4. Implement marketing operations to enable one-on-one messages. Communicating with patients and physicians through customer-driven tactics isn’t new but using AI and data to inform the CCM’s messages and cadence is. With telehealth, there’s an entire new set of behaviors to consider and data upon which to draw. CCM message strategy can be integrated with telehealth triggers to drive messages to patients after a telehealth visit. This increases the relevance of the content and can accelerate patient consideration.

 

Content can be customized differently for patients using telehealth vs. those who have office visits.  Content can be further customized by patient type (new prescriptions vs. those who have been on therapy a while), geography, or type of insurance coverage. This allows brands to leverage the new data generated by telehealth to provide specific messages that support patients.

 

5. Use digital engagement to improve patient outcomes. Telehealth can play a critical role in helping patients start and stay on treatment.
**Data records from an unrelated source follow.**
(* ===== verification/Migration.v ===== *)
(** * Boot-time migrations (engine/store/document.go)

    [migrateToDedup] folds the legacy [snapshots] table into the
    content-addressed tables inside one transaction; [migrateAddLiveColumn]
    adds the [live] column with its default; [newDocumentStore] runs both on
    every boot. *)

From S2P Require Import Prelude Fingerprint VersionStore Blobs MemVersionStore SqliteVersionStore SqliteRefinement SqliteProps.

Local Open Scope Z_scope.

(** A database file: the tables, the legacy [snapshots(version_id, data)] table
    if it still exists, and whether [versions] already has a [live] column
    ([c_live] has no meaning while it does not). *)
Record DBFile := mkFile {
  f_db : DB;
  f_snapshots : option (list (string * string));
  f_has_live : bool;
}.

Section Migration.
Context `{HS : Hasher}.

(** [INSERT ... ON CONFLICT(hash) DO UPDATE SET refcount = refcount + 1]. *)
Definition upsertLegacyBlob (hash data : string) : st DB error unit :=
  modify (λ d, set_blobs (add_ref (t_blobs d) hash data) d).

Definition migrateRow (r : string * string) : st DB error unit :=
  let h := hash_short r.2 16 in
  wrap_err (Wrapf "upsert snapshot_blobs") (upsertLegacyBlob h r.2);;
  wrap_err (Wrapf "insert version_snapshots") (insertSnapshot r.1 h).

Definition migrateToDedup : st DBFile error unit := λ f,
  match f_snapshots f with
  | None => (Ok tt, f)
  | Some legacy =>
      match for_each legacy migrateRow (f_db f) with
      | (Ok _, d) => (Ok tt, mkFile d None (f_has_live f))
      | (Err e, _) => (Err e, f)
      end
  end.

Definition migrateAddLiveColumn : st DBFile error unit := λ f,
  if f_has_live f then (Ok tt, f)
  else (Ok tt, mkFile (set_versions
         ((λ r, mkVrow (c_type r) (c_id r) (c_vid r) (c_seq r) (c_hash r) (c_timestamp r)
                  (c_created_at r) 1) <$> t_versions (f_db f)) (f_db f)) (f_snapshots f) true).

(** The tables themselves are created if absent, which changes no existing one. *)
Definition newDocumentStore : st DBFile error unit :=
  wrap_err (Wrapf "store: dedup migration") migrateToDedup;;
  wrap_err (Wrapf "store: live-column migration") migrateAddLiveColumn.

(** ** The dedup migration loses nothing *)

(** Every blob holds the payload of a migrated row, under that payload's hash. *)
Definition from_rows (done : list (string * string)) (d : DB) : Prop :=
  ∀ h b, t_blobs d !! h = Some b → ∃ x, (x, bdata b) ∈ done ∧ h = hash_short (bdata b) 16.

Definition migrated (done : list (string * string)) (d : DB) : Prop :=
  blob_inv (t_blobs d) (t_snapshots d) [] ∧ from_rows done d ∧
  (size (t_snapshots d) = length done) ∧
  (∀ x, is_Some (t_snapshots d !! x) → x ∈ done.*1) ∧
  (∀ x data, (x, data) ∈ done → getSnapshotRow x d = (Ok data, d)).

Lemma refs_le_size m h : (refs m h ≤ size m)%nat.
Proof. unfold refs. apply map_subseteq_size, map_filter_subseteq. Qed.

Definition injective_on (l : list (string * string)) : Prop :=
  ∀ x y, x ∈ l.*2 → y ∈ l.*2 → hash_short x 16 = hash_short y 16 → x = y.

Lemma migrateRow_ok done x data d :
  migrated done d → x ∉ done.*1 → known_version d x →
  injective_on (done ++ [(x, data)]) → Z.of_nat (length done) < MaxInt64 →
  ∃ d', migrateRow (x, data) d = (Ok tt, d') ∧ migrated (done ++ [(x, data)]) d' ∧
        t_versions d' = t_versions d.
Proof.
  intros (Hb&Hf&Hsz&Hdom&Hget) Hx Hk Hinj Hlen. set (h := hash_short data 16).
  assert (t_snapshots d !! x = None) as Hnone.
  { apply eq_None_not_Some. intros H. by apply Hx, Hdom. }
  assert (∀ b, t_blobs d !! h = Some b → bdata b = data ∧ refcount b ≠ MaxInt64) as Hadd.
  { intros b Eb. destruct (Hf h b Eb) as (y&Hy&Eh). split.
    - apply Hinj; [..|by rewrite <-Eh]; rewrite fmap_app; apply elem_of_app; [left|right; set_solver].
      apply list_elem_of_fmap. by exists (y, bdata b).
    - destruct Hb as [H1 _]. specialize (H1 h). unfold rc, occ in H1. rewrite Eb in H1. simpl in H1.
      pose proof (refs_le_size (t_snapshots d) h). lia. }
  destruct (add_ref_inv _ _ h data [] Hb Hadd) as (Hb'&(bn&Ebn&Edn)&Hold).
  set (d' := mkDB (t_versions d) (t_parents d) (add_ref (t_blobs d) h data)
                  (<[x := h]> (t_snapshots d)) (t_high_water d)).
  exists d'. split; [|split; [|done]].
  { unfold migrateRow, upsertLegacyBlob, insertSnapshot, modify, wrap_err, mbind, st_bind. simpl.
    rewrite Hnone. fold h. rewrite decide_True; [done|]. split; [done|]. rewrite Ebn. eauto. }
  split_and!.
  - by apply blob_inv_take.
  - intros h' b. simpl. unfold add_ref. intros [[<- <-]|[_ Eb]]%lookup_insert_Some.
    + assert (bdata match t_blobs d !! h with Some b => mkBlob (bdata b) (refcount b + 1) | None => mkBlob data 1 end = data) as ->.
      { destruct (t_blobs d !! h) as [b|] eqn:E; [by apply (Hadd b)|done]. }
      exists x. split; [set_solver|done].
    + destruct (Hf h' b Eb) as (y&Hy&E). exists y. split; [set_solver|done].
  - simpl. rewrite map_size_insert_None, Hsz, length_app by done. simpl. lia.
  - intros y. simpl. rewrite lookup_insert_is_Some', fmap_app. simpl. intros [->|Hy%Hdom]; set_solver.
  - intros y e. rewrite elem_of_app, list_elem_of_singleton. intros [Hy|[= -> ->]];
      unfold getSnapshotRow; simpl.
    + rewrite lookup_insert_ne by (intros ->; apply Hx, list_elem_of_fmap; by exists (y, e)).
      pose proof (Hget y e Hy) as Hg. unfold getSnapshotRow in Hg.
      destruct (t_snapshots d !! y) as [h0|]; simpl in *; [|done].
      destruct (t_blobs d !! h0) as [b0|] eqn:Eb0; [|done]. injection Hg as <-.
      destruct (Hold _ _ Eb0) as (b1&Eb1&E1). fold h. by rewrite Eb1, E1.
    + rewrite lookup_insert_eq. simpl. fold h. by rewrite Ebn, Edn.
Qed.

Lemma migrate_loop todo done d :
  migrated done d → NoDup (done ++ todo).*1 → (∀ x, x ∈ todo.*1 → known_version d x) →
  injective_on (done ++ todo) → Z.of_nat (length (done ++ todo)) ≤ MaxInt64 →
  ∃ d', for_each todo migrateRow d = (Ok tt, d') ∧ migrated (done ++ todo) d' ∧
        t_versions d' = t_versions d.
Proof.
  revert done d. induction todo as [|[x data] todo IH]; intros done d Hm Hnd Hk Hinj Hlen; simpl.
  { exists d. by rewrite app_nil_r. }
  rewrite (cons_middle (x, data) done todo), app_assoc in *.
  destruct (migrateRow_ok done x data d Hm) as (d1&E1&Hm1&Hv1).
  - rewrite !fmap_app in Hnd. apply NoDup_app in Hnd as (Hnd&_&_).
    apply NoDup_app in Hnd as (_&Hn&_). intros H. apply (Hn x H). simpl. set_solver.
  - apply Hk. simpl. set_solver.
  - intros a b Ha Hb. apply Hinj; rewrite fmap_app; set_solver.
  - rewrite !length_app in Hlen. simpl in Hlen. lia.
  - destruct (IH (done ++ [(x, data)]) d1 Hm1 Hnd) as (d'&E&Hm'&Hv'); [|done|done|].
    + intros y Hy. unfold known_version. rewrite Hv1. apply Hk. simpl. set_solver.
    + exists d'. unfold mbind, st_bind. rewrite E1, E, Hv', Hv1. done.
Qed.

(** The dedup migration of a database whose content-addressed tables are
    still empty succeeds, if payloads do not collide: the legacy table is gone,
    reference counts are exact, every legacy snapshot reads back byte for byte,
    no version row changes, and a second boot does nothing. *)
Theorem migrate_to_dedup_spec (d : DB) (legacy : list (string * string)) (hasLive : bool)
    (Hempty : t_blobs d = ∅ ∧ t_snapshots d = ∅) (Hnd : NoDup legacy.*1)
    (Hknown : ∀ x, x ∈ legacy.*1 → known_version d x) (Hinj : injective_on legacy)
    (Hlen : Z.of_nat (length legacy) ≤ MaxInt64) :
  ∃ d', migrateToDedup (mkFile d (Some legacy) hasLive) = (Ok tt, mkFile d' None hasLive) ∧
    blob_inv (t_blobs d') (t_snapshots d') [] ∧ t_versions d' = t_versions d ∧
    (∀ x data, (x, data) ∈ legacy → getSnapshotRow x d' = (Ok data, d')) ∧
    migrateToDedup (mkFile d' None hasLive) = (Ok tt, mkFile d' None hasLive).
Proof.
  destruct Hempty as [Eb Es].
  destruct (migrate_loop legacy [] d) as (d'&E&(Hb&_&_&_&Hget)&Hv); try done.
  { unfold migrated, from_rows. rewrite Eb, Es. split_and!; try done.
    - intros x [? H]. by rewrite lookup_empty in H.
    - set_solver. }
  exists d'. unfold migrateToDedup at 1. simpl. rewrite E. by split_and!.
Qed.

End Migration.

(** ** Witness and limits *)

Import mem_examples sqlite_examples.

(** the version rows of [q2] with their payloads still in the legacy table *)
Definition legacy_db : DB := mkDB (t_versions (db q2)) (t_parents (db q2)) ∅ ∅ ∅.
Definition legacy_rows : list (string * string) := [(v1, "x"); (v2, "y")].

Lemma migrate_to_dedup_spec_witness :
  ∃ d', migrateToDedup (mkFile legacy_db (Some legacy_rows) false) = (Ok tt, mkFile d' None false) ∧
        getSnapshotRow v2 d' = (Ok "y", d').
Proof.
  destruct (migrate_to_dedup_spec legacy_db legacy_rows false) as (d'&E&_&_&H&_).
  - split; reflexivity.
  - refine (bool_decide_eq_true_1 _ _). vm_compute. reflexivity.
  - intros x Hx. simpl in Hx. unfold known_version.
    repeat (apply elem_of_cons in Hx as [->|Hx]; [refine (bool_decide_eq_true_1 _ _); vm_compute; reflexivity|]).
    set_solver.
  - intros x y _ _ E. exact E.
  - vm_compute. discriminate.
  - exists d'. split; [exact E|]. apply H. repeat constructor.
Defined.

(** The migration does not compare payloads when a hash is already present,
    as the append path does: a legacy row whose payload collides with another's
    is folded into the other's blob and reads back the wrong payload. *)
Theorem migration_collision_silent :
  let clash : Hasher := λ s _, "h" in
  let '(r, f) := migrateToDedup (HS := clash) (mkFile legacy_db (Some legacy_rows) false) in
  r = Ok tt ∧ (getSnapshotRow v2 (f_db f)).1 = Ok "x".
Proof. vm_compute. done. Qed.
For example, telehealth can be used to walk patients through their first self-injection at home, for follow-up outreach and to help manage side effects.

 

Assess how to integrate telehealth at each stage of the patient journey to inform the re-design of program and services. For some brands, telehealth support is most effective in activating patients either by answering questions or providing a link to physicians. For other brands, telehealth can be most helpful for patients starting therapy or working to adhere to a treatment plan. Knowing where telehealth can provide the greatest impact will help prioritize efforts and program enhancements. For example, integrating copay cards and patient support programs with telehealth visits can increase enrollment, which in turn increases fulfillment and improves adherence.

 

Brands also can consider closely integrating with remote monitoring to encourage adherence. Patient support programs can be designed to help assess patients that need additional assistance or live in rural areas. For example, work with their managed care plans to provide remote monitoring devices to support keeping the patient on treatment.

 

6. Measure integrated data and analytics. Whenever a channel is added to the marketing and support landscape, new data is generated, and new measurement opportunities arise. With telehealth, much of the data is integrated into the claims process, but other data like platform use, patient and physician satisfaction, and prescribing behavior are still developing.

 

Companies need to closely monitor and set benchmarks for the telehealth platform messages that run in “virtual waiting rooms” to measure their impact and learn what resonates with patients. Brands also might need to allocate additional resources to manage these complex digital programs.

 

Forecasting assumptions may also need to be adjusted. Many telehealth platforms are targeting patients who don’t currently have primary care providers. These “disengaged” patients are a new opportunity for many brands. Accounting for the inclusion of these patients will expand the market “pie” for several therapeutic areas.

 

Appointment compliance rates increase with telehealth, which can have a significant impact on the overall forecast funnel. Treatment rates may vary based on the class of product, but virtual-friendly treatments could drive engagement with new types of patients, especially those who don’t have a primary care physician or who experience mobility issues. Modeling the impact of virtual care on new prescription forecasts will help ensure that brands have a full picture of the opportunity.

 

As the point of care shifts to a digital on-demand model, pharma has a unique opportunity to be at the forefront of delivering extraordinary patient value. With telehealth here to stay, pharma needs to quickly refine and adapt its sales and marketing strategy to maximize the opportunity for its brands. This will require pharma to change its traditional way of thinking and upend the go-to-market strategy, and now is the time to start the transformation.